Lemma browse_cleaned now clocks cursor db : well_keyed db ->
  Z.of_nat (length (List.filter (stale (now - sessionHistoryRetention)) (rows (sdSecurity db)))) <= MaxSessionCleanupBatch ->
  browse (now :: clocks) cursor db = browse (now :: clocks) cursor (cleaned now db).
Proof.
  intros Hk Hb. destruct (cleanup_all now db 0 Hb) as [n Hn]. assert (Hc : clean now (cleaned now db)) by (by apply cleaned_clean).
  cbn [browse]. rewrite (run_List _ _ _ _ _ _ _ _ n db (cleaned now db)) by done. by rewrite (run_List _ _ _ _ _ _ _ _ 0 (cleaned now db) (cleaned now db)) by (intros t; by apply clean_cleanup).
Qed.
End Browse.

Section Pages.
Context (db : SessionDB) (userID : Z).

Definition owned : list SecuritySession := List.filter (fun r => ssUserID r =? userID) (rows (sdSecurity db)).

(** The rows of the user in the order of the inventory, those after an anchor. *)
Definition after (anchor : option SecuritySession) : list SecuritySession :=
  merge_sort listed (List.filter (fun r => (ssUserID r =? userID) && after_anchor anchor r) (rows (sdSecurity db))).

Lemma owned_row r : r ∈ owned <-> ssUserID r = userID /\ exists k, sdSecurity db !! k = Some r.
Proof. unfold owned. rewrite list_elem_of_In, filter_In, <- list_elem_of_In, session_rows_elem, Z.eqb_eq. tauto. Qed.

Context (Hkeys : well_keyed db).

Lemma owned_unique x y : x ∈ owned -> y ∈ owned -> ssRef x = ssRef y -> x = y.
Proof.
  rewrite !owned_row. intros [_ [k Hx]] [_ [k' Hy]] E. destruct Hkeys as [_ Hu]. rewrite (Hu k k' x y) in Hx by done. congruence.
Qed.

Lemma rows_NoDup : NoDup (rows (sdSecurity db)).
Proof.
  unfold rows. apply (NoDup_fmap_1 ssSessionID). rewrite <- list_fmap_compose.
  rewrite (list_fmap_ext (ssSessionID ∘ snd) fst (map_to_list (sdSecurity db))); [apply NoDup_fst_map_to_list|].
  intros i [k r] Hi. simpl. apply list_elem_of_lookup_2, elem_of_map_to_list in Hi. by apply Hkeys.
Qed.

Lemma owned_NoDup : NoDup owned.
Proof. unfold owned. apply NoDup_ListNoDup, List.NoDup_filter, NoDup_ListNoDup, rows_NoDup. Qed.

(** A sorted list without the elements up to an anchor is what follows the anchor. *)
Lemma filter_after l1 a l2 : Sorted listed (l1 ++ a :: l2) -> NoDup (l1 ++ a :: l2) -> (forall r, r ∈ l1 ++ a :: l2 -> r ∈ owned) ->
  List.filter (after_anchor (Some a)) (l1 ++ a :: l2) = l2.
Proof.
  intros Hs Hn Ho. apply Sorted_StronglySorted in Hs; [|apply listed_trans]. rewrite List.filter_app. apply NoDup_app in Hn as (_ & Hd & Hn).
  apply NoDup_cons in Hn as [Ha _].
  assert (H1 : List.filter (after_anchor (Some a)) l1 = []).
  { clear Hd Ho. induction l1 as [|x l1 IH]; [done|]. cbn [app] in Hs. apply StronglySorted_inv in Hs as [Hs Hx]. cbn [List.filter].
    rewrite (proj1 (not_true_iff_false _)); [by apply IH|]. rewrite after_anchor_spec. intros Hc. apply Hc. rewrite Forall_forall in Hx. apply Hx.
    apply elem_of_app. right. apply elem_of_cons. by left. }
  rewrite H1. cbn [app List.filter]. rewrite (proj1 (not_true_iff_false (after_anchor (Some a) a))).
  2: { rewrite after_anchor_spec. intros Hc. apply Hc. by destruct (listed_total a a). }
  assert (H2 : Forall (fun r => after_anchor (Some a) r = true) l2).
  { apply Forall_forall. intros r Hr. apply after_anchor_spec. intros Hra. apply Ha. replace a with r; [done|]. apply (owned_unique r a); [apply Ho..|].
    1,2: rewrite elem_of_app, elem_of_cons; tauto. apply listed_antisym; [done|].
    assert (Hss : StronglySorted listed (a :: l2)) by (clear -Hs; induction l1 as [|x l1 IH]; [done|]; simpl in Hs; apply StronglySorted_inv in Hs as [Hs _]; auto).
    apply StronglySorted_inv in Hss as [_ Hss]. rewrite Forall_forall in Hss. by apply Hss. }
  clear -H2. induction H2 as [|r l Hr _ IH]; [done|]. cbn [List.filter]. rewrite Hr. by f_equal.
Qed.

Lemma after_none : after None ≡ₚ owned.
Proof.
  unfold after, owned. rewrite merge_sort_Permutation. rewrite (List.filter_ext _ (fun r => ssUserID r =? userID)); [done|]. intros r. apply andb_true_r.
Qed.

(** What follows an anchor is the rest of the inventory. *)
Lemma after_split l1 a l2 : after None = l1 ++ a :: l2 -> after (Some a) = l2.
Proof.
  intros E. pose proof after_none as Hp. rewrite E in Hp.
  assert (Hs : Sorted listed (l1 ++ a :: l2)) by (rewrite <- E; apply Sorted_merge_sort, _).
  assert (Hn : NoDup (l1 ++ a :: l2)) by (rewrite Hp; apply owned_NoDup).
  assert (Ho : forall r, r ∈ l1 ++ a :: l2 -> r ∈ owned) by (intros r; by rewrite Hp).
  pose proof (filter_after l1 a l2 Hs Hn Ho) as Hf. unfold after. apply (Sorted_unique_strong listed).
  - intros x y Hx Hy Hxy Hyx. apply owned_unique; [|apply Ho; rewrite elem_of_app, elem_of_cons; tauto|by apply listed_antisym].
    rewrite merge_sort_Permutation, list_elem_of_In, filter_In, andb_true_iff, <- list_elem_of_In, session_rows_elem, Z.eqb_eq in Hx. apply owned_row. tauto.
  - apply Sorted_merge_sort, _.
  - apply Sorted_StronglySorted in Hs; [|apply listed_trans]. apply StronglySorted_Sorted.
    clear -Hs. induction l1 as [|x l1 IH]; apply StronglySorted_inv in Hs as [Hs _]; auto.
  - rewrite merge_sort_Permutation. transitivity (List.filter (after_anchor (Some a)) owned); [|by rewrite <- Hp, Hf]. unfold owned.
    clear. induction (rows (sdSecurity db)) as [|r l IH]; [done|]. cbn [List.filter]. destruct (ssUserID r =? userID); cbn [andb List.filter]; [|done].
    destruct (after_anchor (Some a) r); [by f_equiv|done].
Qed.

Context (decodeValues : string -> option Values) (encodeValues : Values -> string) (next : string) (currentRef : string) (limit : Z).
Context (Hrefs : forall r, r ∈ owned -> TrimSpace (ssRef r) <> "").

Lemma page_limit_pos : 1 <= page_limit limit.
Proof. unfold page_limit, DefaultSessionPageSize, MaxSessionPageSize. destruct (limit <=? 0) eqn:E1; simpl; [lia|]. destruct (200 <? limit) eqn:E2; bools; lia. Qed.

(** The page that a cursor gives, when there is nothing to clean up. *)
Lemma run_page now anchor cursor : clean now db -> (anchor = None /\ cursor = "") \/ (exists a, anchor = Some a /\ a ∈ owned /\ cursor = ssRef a) ->
  run decodeValues encodeValues now next (List userID currentRef cursor limit) db =
  (Ok (page_of currentRef (page_limit limit) (take (Z.to_nat (page_limit limit + 1)) (after anchor))), db).
Proof.
  intros Hn Hc. rewrite (run_List _ _ _ _ _ _ _ _ 0 db db (fun t => clean_cleanup now db t Hn)). unfold listPage. cbv zeta. rewrite run_bind. destruct Hc as [[-> ->]|(a & -> & Ha & ->)]; [done|].
  pose proof (proj2 (String.eqb_neq _ _) (Hrefs a Ha)) as Ht. rewrite Ht. rewrite run_do. cbn [oracle fst snd].
  apply owned_row in Ha. destruct Ha as [Hu [k Ha]]. pose proof (find_ref db k a Hkeys Ha) as Hfind. rewrite Hu in Hfind. by rewrite Hfind.
Qed.

Lemma page_small l : Z.of_nat (length l) <= page_limit limit -> page_of currentRef (page_limit limit) (take (Z.to_nat (page_limit limit + 1)) l) = mkInventory (item_of currentRef <$> l) "".
Proof.
  intros Hl. unfold page_of. rewrite take_ge by lia. by rewrite (proj2 (Z.ltb_ge _ _) Hl).
Qed.

Lemma page_large l1 a l2 : Z.of_nat (length l1) + 1 = page_limit limit -> l2 <> [] ->
  page_of currentRef (page_limit limit) (take (Z.to_nat (page_limit limit + 1)) (l1 ++ a :: l2)) = mkInventory (item_of currentRef <$> (l1 ++ [a])) (ssRef a).
Proof.
  intros Hl H2. unfold page_of. set (n := length l1) in *. replace (Z.to_nat (page_limit limit + 1)) with (n + 2)%nat by lia.
  assert (Hlen : length (take (n + 2) (l1 ++ a :: l2)) = (n + 2)%nat) by (rewrite length_take, length_app; destruct l2; [done|]; simpl; lia).
  rewrite (proj2 (Z.ltb_lt _ _)) by (rewrite Hlen; lia). replace (Z.to_nat (page_limit limit)) with (n + 1)%nat by lia.
  replace (Z.to_nat (page_limit limit - 1)) with n by lia. rewrite take_take, Nat.min_l by lia. f_equal.
  - f_equal. rewrite take_app_ge by lia. subst n. by replace (length l1 + 1 - length l1)%nat with 1%nat by lia.
  - rewrite lookup_take_lt by lia. subst n. by rewrite list_lookup_middle.
Qed.

(** Following the cursors from an anchor lists what follows it. *)
Lemma browse_after clocks anchor cursor l : (forall now, now ∈ clocks -> clean now db) -> after anchor = l -> (forall l1 a l2, l = l1 ++ a :: l2 -> a ∈ owned /\ after (Some a) = l2) ->
  (anchor = None /\ cursor = "") \/ (exists a, anchor = Some a /\ a ∈ owned /\ cursor = ssRef a) ->
  (length l < length clocks)%nat -> browse decodeValues encodeValues next userID currentRef limit clocks cursor db = Some (item_of currentRef <$> l).
Proof.
  revert anchor cursor l. induction clocks as [|now clocks IH]; intros anchor cursor l Hq Ha Hnext Hc Hf; simpl in Hf; [lia|]. cbn [browse].
  rewrite (run_page now anchor cursor) by (done || apply Hq, list_elem_of_here). rewrite Ha.
  destruct (Z.le_gt_cases (Z.of_nat (length l)) (page_limit limit)) as [Hl|Hl]; [by rewrite page_small|]. pose proof page_limit_pos as Hpos.
  destruct (lookup_lt_is_Some_2 l (Z.to_nat (page_limit limit) - 1)) as [a Hla]; [lia|]. apply take_drop_middle in Hla.
  set (l1 := take _ l) in *. set (l2 := drop _ l) in *. assert (H1 : length l1 = (Z.to_nat (page_limit limit) - 1)%nat) by (subst l1; rewrite length_take; lia).
  assert (H2 : l2 <> []) by (intros E; apply (f_equal length) in Hla; rewrite E, length_app in Hla; simpl in Hla; lia).
  clearbody l1 l2. assert (Hpage := page_large l1 a l2 ltac:(lia) H2). rewrite Hla in Hpage. rewrite Hpage. cbn [inNextCursor inItems]. destruct (Hnext l1 a l2 (eq_sym Hla)) as [Hao Haft].
  assert (Hne : String.eqb (ssRef a) "" = false) by (apply String.eqb_neq; intros E; by apply (Hrefs a Hao); rewrite E). rewrite Hne.
  rewrite (IH (Some a) (ssRef a) l2); [|intros t Ht; apply Hq, elem_of_cons; by right|done| |right; eauto|apply (f_equal length) in Hla; rewrite length_app in Hla; simpl in Hla; lia].
  - simpl. f_equal. rewrite <- fmap_app, <- app_assoc. simpl. by rewrite Hla.
  - intros m1 b m2 E. apply (Hnext (l1 ++ a :: m1)). by rewrite <- Hla, E, <- app_assoc.
Qed.
End Pages.

(** The cleanup leaves the sessions that are not stale. *)
Lemma cleaned_owned now db userID : well_keyed db -> owned (cleaned now db) userID ≡ₚ List.filter (fun r => negb (stale (now - sessionHistoryRetention) r)) (owned db userID).
Proof.
  intros Hk. apply NoDup_Permutation; [by apply owned_NoDup, cleaned_keyed|apply NoDup_ListNoDup, List.NoDup_filter, NoDup_ListNoDup; by apply owned_NoDup|].
  intros r. rewrite (list_elem_of_In (List.filter _ _)), filter_In, <- list_elem_of_In, !owned_row, negb_true_iff. split.
  - intros [Hu [k [Hr Hs]%cleaned_lookup]]; eauto.
  - intros [[Hu [k Hr]] Hs]. split; [done|]. exists k. by apply cleaned_lookup.
Qed.

(** C30: the inventory of sessions is complete and ends.  Take a first page at [now], with at
    most as many stale rows in the table as a cleanup removes (100), and later pages at
    [clocks] at which no other row has become stale.  Whatever the page size, following the
    cursors, with the cleanup that each page starts with, reaches a last page after at most
    one page more than the user has sessions, and the pages together list every session of
    the user that is not stale exactly once, the latest activity first and by reference
    where it is the same. *)
Theorem session_pages_complete decodeValues encodeValues next db userID currentRef limit now clocks :
  well_keyed db -> (forall r, r ∈ owned db userID -> TrimSpace (ssRef r) <> "") ->
  Z.of_nat (length (List.filter (stale (now - sessionHistoryRetention)) (rows (sdSecurity db)))) <= MaxSessionCleanupBatch ->
  (forall t r, t ∈ clocks -> r ∈ rows (sdSecurity db) -> stale (t - sessionHistoryRetention) r = true -> stale (now - sessionHistoryRetention) r = true) ->
  (length (owned db userID) <= length clocks)%nat ->
  exists sessions, browse decodeValues encodeValues next userID currentRef limit (now :: clocks) "" db = Some (item_of currentRef <$> sessions) /\
    sessions ≡ₚ List.filter (fun r => negb (stale (now - sessionHistoryRetention) r)) (owned db userID) /\ NoDup sessions /\ StronglySorted listed sessions.
Proof.
  intros Hk Hr Hb Ht Hf. rewrite (browse_cleaned decodeValues encodeValues next userID currentRef limit now clocks "" db Hk Hb). set (db1 := cleaned now db).
  pose proof (cleaned_keyed now db Hk) as Hk1. fold db1 in Hk1. pose proof (cleaned_owned now db userID Hk) as Hp1. fold db1 in Hp1.
  exists (after db1 userID None). pose proof (after_none db1 userID) as Hp. split_and!; [|by rewrite Hp|rewrite Hp; by apply owned_NoDup|].
  - apply (browse_after db1 userID Hk1 decodeValues encodeValues next currentRef limit) with (anchor := None); [| |done| |by left|].
    + intros r Hin. rewrite Hp1 in Hin. apply Hr. apply list_elem_of_In, filter_In in Hin as [Hin _]. by apply list_elem_of_In.
    + intros t [->|Hin]%elem_of_cons; apply cleaned_clean; auto. intros r. by apply Ht.
    + intros l1 a l2 E. split; [rewrite <- Hp, E, elem_of_app, elem_of_cons; tauto|by eapply after_split].
    + rewrite Hp, Hp1. pose proof (List.filter_length_le (fun r => negb (stale (now - sessionHistoryRetention) r)) (owned db userID)). simpl. lia.
  - apply Sorted_StronglySorted; [apply listed_trans|apply Sorted_merge_sort, _].
Qed.

(** ** A panel with one administrator *)
#[global] Instance value_eq_dec : EqDecision value.
Proof. solve_decision. Defined.

Definition value_sum (v : value) : string + (Z + (Z + (Z + (Z + (bool + unit))))) :=
  match v with
  | VString s => inl s
  | VUint64 z => inr (inl z)
  | VUint z => inr (inr (inl z))
  | VInt z => inr (inr (inr (inl z)))
  | VInt64 z => inr (inr (inr (inr (inl z))))
  | VBool b => inr (inr (inr (inr (inr (inl b)))))
  | VOther => inr (inr (inr (inr (inr (inr tt)))))
  end.
(* ===== verification/RealtimeHub.v ===== *)
(** * The realtime hub ([realtime/hub.go], [realtime/event.go])

    The hub knows the websocket clients, counts the connections of each user and address,
    and sends events to the clients that may see them.  Clients and reservations are
    pointers; what a closure does once is a step that is possible once.  [Publish] takes
    its snapshot under the lock and then sends to one client after another, while other
    calls run; a client whose queue is full is dropped. *)

From S2P Require Import Prelude GoStrings.

Open Scope string_scope.
Open Scope list_scope.
Open Scope Z_scope.

Definition TopicOnlines : string := "onlines".
Definition TopicFailoverStatus : string := "failover_status".
Definition TopicSecurityEvent : string := "security_event".
Definition TopicComponentProgress : string := "component_progress".
Definition ScopeAdmin : string := "admin".
Definition ScopeRead : string := "read".

Definition topicAllowed (topic scope : string) : bool :=
  if String.eqb topic TopicSecurityEvent || String.eqb topic TopicComponentProgress then String.eqb scope ScopeAdmin else true.

Record client := mkClient { clUser : string; clIP : string; clSessionRef : string; clScope : string }.

Record hub := mkHub { hbClients : gmap Z client; hbByUser : gmap string Z; hbByIP : gmap string Z }.

Definition newHub : hub := mkHub ∅ ∅ ∅.

Definition counter (m : gmap string Z) (k : string) : Z := default 0 (m !! k).

(** ** Operations *)
Definition Reserve (user ip : string) (maxPerUser maxPerIP : Z) (h : hub) : hub * bool :=
  if (0 <? maxPerUser) && (maxPerUser <=? counter (hbByUser h) user) then (h, false)
  else if (0 <? maxPerIP) && (maxPerIP <=? counter (hbByIP h) ip) then (h, false)
  else (mkHub (hbClients h) (<[user := counter (hbByUser h) user + 1]> (hbByUser h)) (<[ip := counter (hbByIP h) ip + 1]> (hbByIP h)), true).

Definition decrement (k : string) (m : gmap string Z) : gmap string Z := if 0 <? counter m k then <[k := counter m k - 1]> m else m.

Definition release (user ip : string) (h : hub) : hub := mkHub (hbClients h) (decrement user (hbByUser h)) (decrement ip (hbByIP h)).

Definition set_clients (clients : gmap Z client) (h : hub) : hub := mkHub clients (hbByUser h) (hbByIP h).

Definition Register (p : Z) (c : client) (h : hub) : hub := set_clients (<[p := c]> (hbClients h)) h.

Definition unregister (p : Z) (h : hub) : hub := set_clients (delete p (hbClients h)) h.

(** The hub without the clients of the session, and who is told. *)
Definition CloseSession (sessionRef : string) (h : hub) : hub * list Z :=
  if String.eqb sessionRef "" then (h, [])
  else (set_clients (filter (fun kv => clSessionRef kv.2 <> sessionRef) (hbClients h)) h,
        (map_to_list (filter (fun kv => clSessionRef kv.2 = sessionRef) (hbClients h))).*1).

Definition CloseAll (h : hub) : hub * list Z := (set_clients ∅ h, (map_to_list (hbClients h)).*1).

Definition snapshot (topic : string) (h : hub) : list Z := (map_to_list (filter (fun kv => topicAllowed topic (clScope kv.2) = true) (hbClients h))).*1.

Definition drop (p : Z) (h : hub) : hub * bool := if bool_decide (is_Some (hbClients h !! p)) then (unregister p h, true) else (h, false).

(** ** Histories *)
Record world := mkWorld {
  hwHub : hub;
  hwRegistered : gmap Z client;                 (** every client so far *)
  hwReservations : gmap Z (string * string);    (** not released: user and address *)
  hwIssued : gset Z;                            (** every reservation so far *)
  hwPublishing : list (string * list Z);        (** topics under way and the clients still to serve *)
  hwDropped : list Z;                           (** calls of [onDrop] *)
  hwDelivered : list (Z * string)
}.

Definition start : world := mkWorld newHub ∅ ∅ ∅ [] [] [].

Definition with_hub (h : hub) (w : world) : world :=
  mkWorld h (hwRegistered w) (hwReservations w) (hwIssued w) (hwPublishing w) (hwDropped w) (hwDelivered w).
Definition dropping (h : hub) (l : list Z) (w : world) : world :=
  mkWorld h (hwRegistered w) (hwReservations w) (hwIssued w) (hwPublishing w) (hwDropped w ++ l) (hwDelivered w).

Section Histories.
Context (maxPerUser maxPerIP : Z).

Inductive step : world -> world -> Prop :=
| st_reserve w r user ip h : r ∉ hwIssued w -> Reserve user ip maxPerUser maxPerIP (hwHub w) = (h, true) ->
    step w (mkWorld h (hwRegistered w) (<[r := (user, ip)]> (hwReservations w)) ({[ r ]} ∪ hwIssued w) (hwPublishing w) (hwDropped w) (hwDelivered w))
| st_refused w user ip h : Reserve user ip maxPerUser maxPerIP (hwHub w) = (h, false) -> step w (with_hub h w)
| st_release w r user ip : hwReservations w !! r = Some (user, ip) ->
    step w (mkWorld (release user ip (hwHub w)) (hwRegistered w) (delete r (hwReservations w)) (hwIssued w) (hwPublishing w) (hwDropped w) (hwDelivered w))
| st_register w p c : hwRegistered w !! p = None ->
    step w (mkWorld (Register p c (hwHub w)) (<[p := c]> (hwRegistered w)) (hwReservations w) (hwIssued w) (hwPublishing w) (hwDropped w) (hwDelivered w))
| st_unregister w p : step w (with_hub (unregister p (hwHub w)) w)
| st_close_session w ref : step w (dropping (CloseSession ref (hwHub w)).1 (CloseSession ref (hwHub w)).2 w)
| st_close_all w : step w (dropping (CloseAll (hwHub w)).1 (CloseAll (hwHub w)).2 w)
| st_publish w topic :
    step w (mkWorld (hwHub w) (hwRegistered w) (hwReservations w) (hwIssued w) ((topic, snapshot topic (hwHub w)) :: hwPublishing w) (hwDropped w) (hwDelivered w))
| st_send w before topic p rest after : hwPublishing w = before ++ (topic, p :: rest) :: after ->
    step w (mkWorld (hwHub w) (hwRegistered w) (hwReservations w) (hwIssued w) (before ++ (topic, rest) :: after) (hwDropped w) (hwDelivered w ++ [(p, topic)]))
| st_slow w before topic p rest after h dropped : hwPublishing w = before ++ (topic, p :: rest) :: after -> drop p (hwHub w) = (h, dropped) ->
    step w (mkWorld h (hwRegistered w) (hwReservations w) (hwIssued w) (before ++ (topic, rest) :: after)
              (hwDropped w ++ (if (dropped : bool) then [p] else [])) (hwDelivered w)).

(** Reservations that count for a key. *)
Definition held (sel : string * string -> string) (k : string) (m : gmap Z (string * string)) : Z := Z.of_nat (size (filter (fun kv => sel kv.2 = k) m)).

Record sound (w : world) : Prop := mkSound {
  sd_user : forall u, counter (hbByUser (hwHub w)) u = held fst u (hwReservations w);
  sd_ip : forall i, counter (hbByIP (hwHub w)) i = held snd i (hwReservations w);
  sd_user_max : forall u, 0 < maxPerUser -> held fst u (hwReservations w) <= maxPerUser;
  sd_ip_max : forall i, 0 < maxPerIP -> held snd i (hwReservations w) <= maxPerIP;
  sd_issued : forall r, is_Some (hwReservations w !! r) -> r ∈ hwIssued w;
  sd_clients : hbClients (hwHub w) ⊆ hwRegistered w;
  sd_dropped : NoDup (hwDropped w);
  sd_gone : forall p, p ∈ hwDropped w -> hbClients (hwHub w) !! p = None /\ is_Some (hwRegistered w !! p);
  sd_publishing : forall topic l p, (topic, l) ∈ hwPublishing w -> p ∈ l -> exists c, hwRegistered w !! p = Some c /\ topicAllowed topic (clScope c) = true;
  sd_delivered : forall p topic, (p, topic) ∈ hwDelivered w -> exists c, hwRegistered w !! p = Some c /\ topicAllowed topic (clScope c) = true
}.

Lemma counter_insert m k z k' : counter (<[k := z]> m) k' = if decide (k = k') then z else counter m k'.
Proof. unfold counter. destruct (decide (k = k')) as [->|Hn]; [by rewrite lookup_insert_eq|by rewrite lookup_insert_ne]. Qed.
──────────
What is needed:
Retype the records above, but only those lines that fall between the line containing "destruct (after_anchor (Some" and the line containing "run decodeValues encodeValues", with both of those lines included, exactly as written.

Output for this task:
    destruct (after_anchor (Some a) r); [by f_equiv|done].
Qed.

Context (decodeValues : string -> option Values) (encodeValues : Values -> string) (next : string) (currentRef : string) (limit : Z).
Context (Hrefs : forall r, r ∈ owned -> TrimSpace (ssRef r) <> "").

Lemma page_limit_pos : 1 <= page_limit limit.
Proof. unfold page_limit, DefaultSessionPageSize, MaxSessionPageSize. destruct (limit <=? 0) eqn:E1; simpl; [lia|]. destruct (200 <? limit) eqn:E2; bools; lia. Qed.

(** The page that a cursor gives, when there is nothing to clean up. *)
Lemma run_page now anchor cursor : clean now db -> (anchor = None /\ cursor = "") \/ (exists a, anchor = Some a /\ a ∈ owned /\ cursor = ssRef a) ->
  run decodeValues encodeValues now next (List userID currentRef cursor limit) db =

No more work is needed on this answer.